Słodowiec is a residential area with high-rise apartment buildings. Its eastern portion includes the neighbourhood of Buraków. The area includes the urban green spaces of Alder Carr Park, Zbigniew Herbert Park, and Jerzy Jarnuszkiewicz Square. A small forested area of the Alder Carr nature and landscape complex, is also present at the intersection of Broniewskiego Street and Home Army Avenue. The neighbourhood also has the Słodowiec station of the M1 line of the Warsaw Metro rapid transit underground system, located at the intersection of Kasprowicza, Marymooncka, and Żeromskiego Streets. Słodowiec also includes the Christian Theological Academy, a public university of theological and social studies, placed at 48 Broniewskiego Street, and the Church of the Descent of the Holy Spirit at 44 Broniewskiego Street, which belongs to the Roman Catholic denomination.

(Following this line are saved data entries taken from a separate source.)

Lemma save_logout_login now1 now2 token token' role username password db s
    cart uid db3 :
  sessions db !! token = Some s ->
  CustomerDB.role s = buyer ->
  expired now1 s db = false ->
  session_cart token db = cart ->
  parse_role role = Some buyer ->
  login now2 token' role username password
    (logout token (snd (cart_save now1 token db))) = Ok (uid, db3) ->
  uid = user_id s ->
  fst (cart_save now1 token db) = Ok cart /\
  session_cart token (logout token (snd (cart_save now1 token db))) = [] /\
  session_cart token' db3 = cart.
Proof.
  intros Hs Hr Hlive Hcart Hrole.
  unfold cart_save, require_buyer, touch_m, _touch_or_expire. msimpl.
  rewrite Hs, Hlive. simpl.
  destruct (decide (CustomerDB.role s = buyer)) as [_|]; [|contradiction]. simpl.
  change (session_cart token (with_sessions _ db)) with (session_cart token db).
  rewrite Hcart. unfold login, logout. rewrite Hrole. simpl.
  destruct (_resolve_user_id _ _ _ _) as [[u|]|]; simpl; try discriminate.
  intros [= <- <-] ->. split; [reflexivity|].
  unfold session_cart, deref. simpl.
  rewrite lookup_delete_eq. split; [reflexivity|].
  repeat (rewrite lookup_insert_eq; simpl). reflexivity.
Qed.

End SavedCart.

Module SavedCartMarket.
Import Market.

Lemma require_session_nonempty r token st x :
  _require_session r token st = Some x -> PyStr.is_empty token = false.
Proof.
  unfold _require_session, get_session. now destruct (PyStr.is_empty token).
Qed.

Lemma market_save_logout hash now1 now2 u1 u2 token b k st :
  _require_session buyer token st = Some (token, b) ->
  cart_of b st = [(k, 2)] ->
  let st2 := step hash (step hash st (BuyerReq now1 u1 (SaveCart token)))
               (BuyerReq now2 u2 (Logout token)) in
  cart_of b st2 = [] /\
  _require_session buyer token st2 = None /\
  InMemoryDB.load_saved_cart b (db st2) = [(k, 2)] /\
  InMemoryDB.buyers_by_id (db st2) = InMemoryDB.buyers_by_id (db st) /\
  InMemoryDB.buyers_by_name (db st2) = InMemoryDB.buyers_by_name (db st).
Proof.
  intros Hs Hc. pose proof (require_session_nonempty _ _ _ _ Hs) as Hne.
  unfold step, handle, handle_buyer. msimpl. rewrite Hs. simpl.
  rewrite Hc. 
  change (_require_session buyer token (with_db _ st))
    with (_require_session buyer token st).
  rewrite Hs, Hne. simpl.
  unfold cart_of, _require_session, get_session, InMemoryDB.load_saved_cart.
  simpl. rewrite Hne, !lookup_insert_eq, lookup_delete_eq. simpl.
  repeat split.
Qed.

Lemma market_login_loads hash now uuid oid name password st r st3 :
  handle_buyer hash now uuid (Login oid name password) st = (Ok r, st3) ->
  exists b nm,
    r = R_login b nm uuid /\
    (forall b', oid = Some b' ->
       cart_of b' st3 = InMemoryDB.load_saved_cart b' (db st)) /\
    (oid = None -> cart_of b st3 = InMemoryDB.load_saved_cart b (db st)) /\
    sessions st3 !! uuid = Some (Session.mk (default b oid) buyer now).
Proof.
  unfold handle_buyer, buyer_login_session. destruct oid as [b'|]; msimpl.
  - destruct (InMemoryDB.get_buyer b' (db st)) as [bu|]; [|discriminate].
    destruct (negb _); [discriminate|]. simpl. intros [= <- <-].
    eexists _, _. split; [reflexivity|]. unfold cart_of. simpl.
    split; [intros ? [= <-]; now rewrite lookup_insert_eq|].
    split; [discriminate|]. apply lookup_insert_eq.
  - destruct (PyStr.is_empty name); [discriminate|]. simpl.
    destruct (InMemoryDB.find_buyers_by_name name (db st)) as [|bu [|? ?]];
      try discriminate.
    destruct (negb _); [discriminate|]. simpl. intros [= <- <-].
    eexists _, _. split; [reflexivity|]. unfold cart_of. simpl.
    split; [discriminate|]. split; [intros _; now rewrite lookup_insert_eq|].
    apply lookup_insert_eq.
Qed.

End SavedCartMarket.

(** C9. A buyer whose active cart is {A:2} saves it, logs out and logs in
    again successfully: the save answers with {A:2}, the logout discards the
    active cart, and the active cart of the new session equals {A:2} exactly.
    This holds in the customer store and in the consolidated server. *)
Theorem saved_cart_survives_logout :
  (forall now1 now2 token token' role username password db s A uid db3,
     CustomerDB.sessions db !! token = Some s ->
     CustomerDB.role s = buyer ->
     CustomerDB.expired now1 s db = false ->
     CustomerDB.session_cart token db = [(A, 2)] ->
     CustomerDB.parse_role role = Some buyer ->
     CustomerDB.login now2 token' role username password
       (CustomerDB.logout token (snd (CustomerDB.cart_save now1 token db))) =
       Ok (uid, db3) ->
     uid = CustomerDB.user_id s ->
     fst (CustomerDB.cart_save now1 token db) = Ok [(A, 2)] /\
     CustomerDB.session_cart token
       (CustomerDB.logout token (snd (CustomerDB.cart_save now1 token db))) = [] /\
     CustomerDB.session_cart token' db3 = [(A, 2)]) /\
  (forall hash now1 now2 now3 u1 u2 uuid token b A oid name password st r st3,
     Market._require_session buyer token st = Some (token, b) ->
     Market.cart_of b st = [(A, 2)] ->
     let st2 :=
       Market.step hash
         (Market.step hash st (Market.BuyerReq now1 u1 (Market.SaveCart token)))
         (Market.BuyerReq now2 u2 (Market.Logout token)) in
     Market.handle_buyer hash now3 uuid (Market.Login oid name password) st2 =
       (Ok r, st3) ->
     (oid = Some b \/ oid = None /\ exists nm, r = Market.R_login b nm uuid) ->
     Market.cart_of b st2 = [] /\
     Market.cart_of b st3 = [(A, 2)] /\
     Market.sessions st3 !! uuid = Some (Market.Session.mk b buyer now3)).
Proof.
  split.
  - intros now1 now2 token token' role username password db s A uid db3
      Hs Hr Hlive Hcart Hrole Hlogin Huid.
    exact (SavedCart.save_logout_login now1 now2 token token' role username
             password db s [(A, 2)] uid db3 Hs Hr Hlive Hcart Hrole Hlogin Huid).
  - intros hash now1 now2 now3 u1 u2 uuid token b A oid name password st r st3
      Hs Hc st2 Hlogin Hwho.
    destruct (SavedCartMarket.market_save_logout hash now1 now2 u1 u2 token b A
                st Hs Hc) as (H1 & _ & H3 & _).
    fold st2 in H1, H3. split; [exact H1|].
    destruct (SavedCartMarket.market_login_loads _ _ _ _ _ _ _ _ _ Hlogin)
      as (b0 & nm & -> & Hid & Hname & Hsess).
    destruct Hwho as [->|[-> [nm' [= <- _]]]].
    + rewrite (Hid b eq_refl), H3. split; [reflexivity | exact Hsess].
    + rewrite (Hname eq_refl), H3. split; [reflexivity | exact Hsess].
Qed.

== Location and boundaries ==
Słodowiec is a City Information System area, located within the southeastern portion of the district of Bielany. Its borders are aproximetly determent by Żeromskiego Street, and Słowackiego Street to the north; Home Army Avenue to the east, Broniewskiego Street to the south; and Jarzębskiego Street to the west. The neighbourhood borders Stare Bielany to the north, Marymont-Kaskada to the north-east, Sady Żoliborskie to the east, and Piaski to the south. Its eastern boundary forms the border between the districts of Bielany and Żoliborz.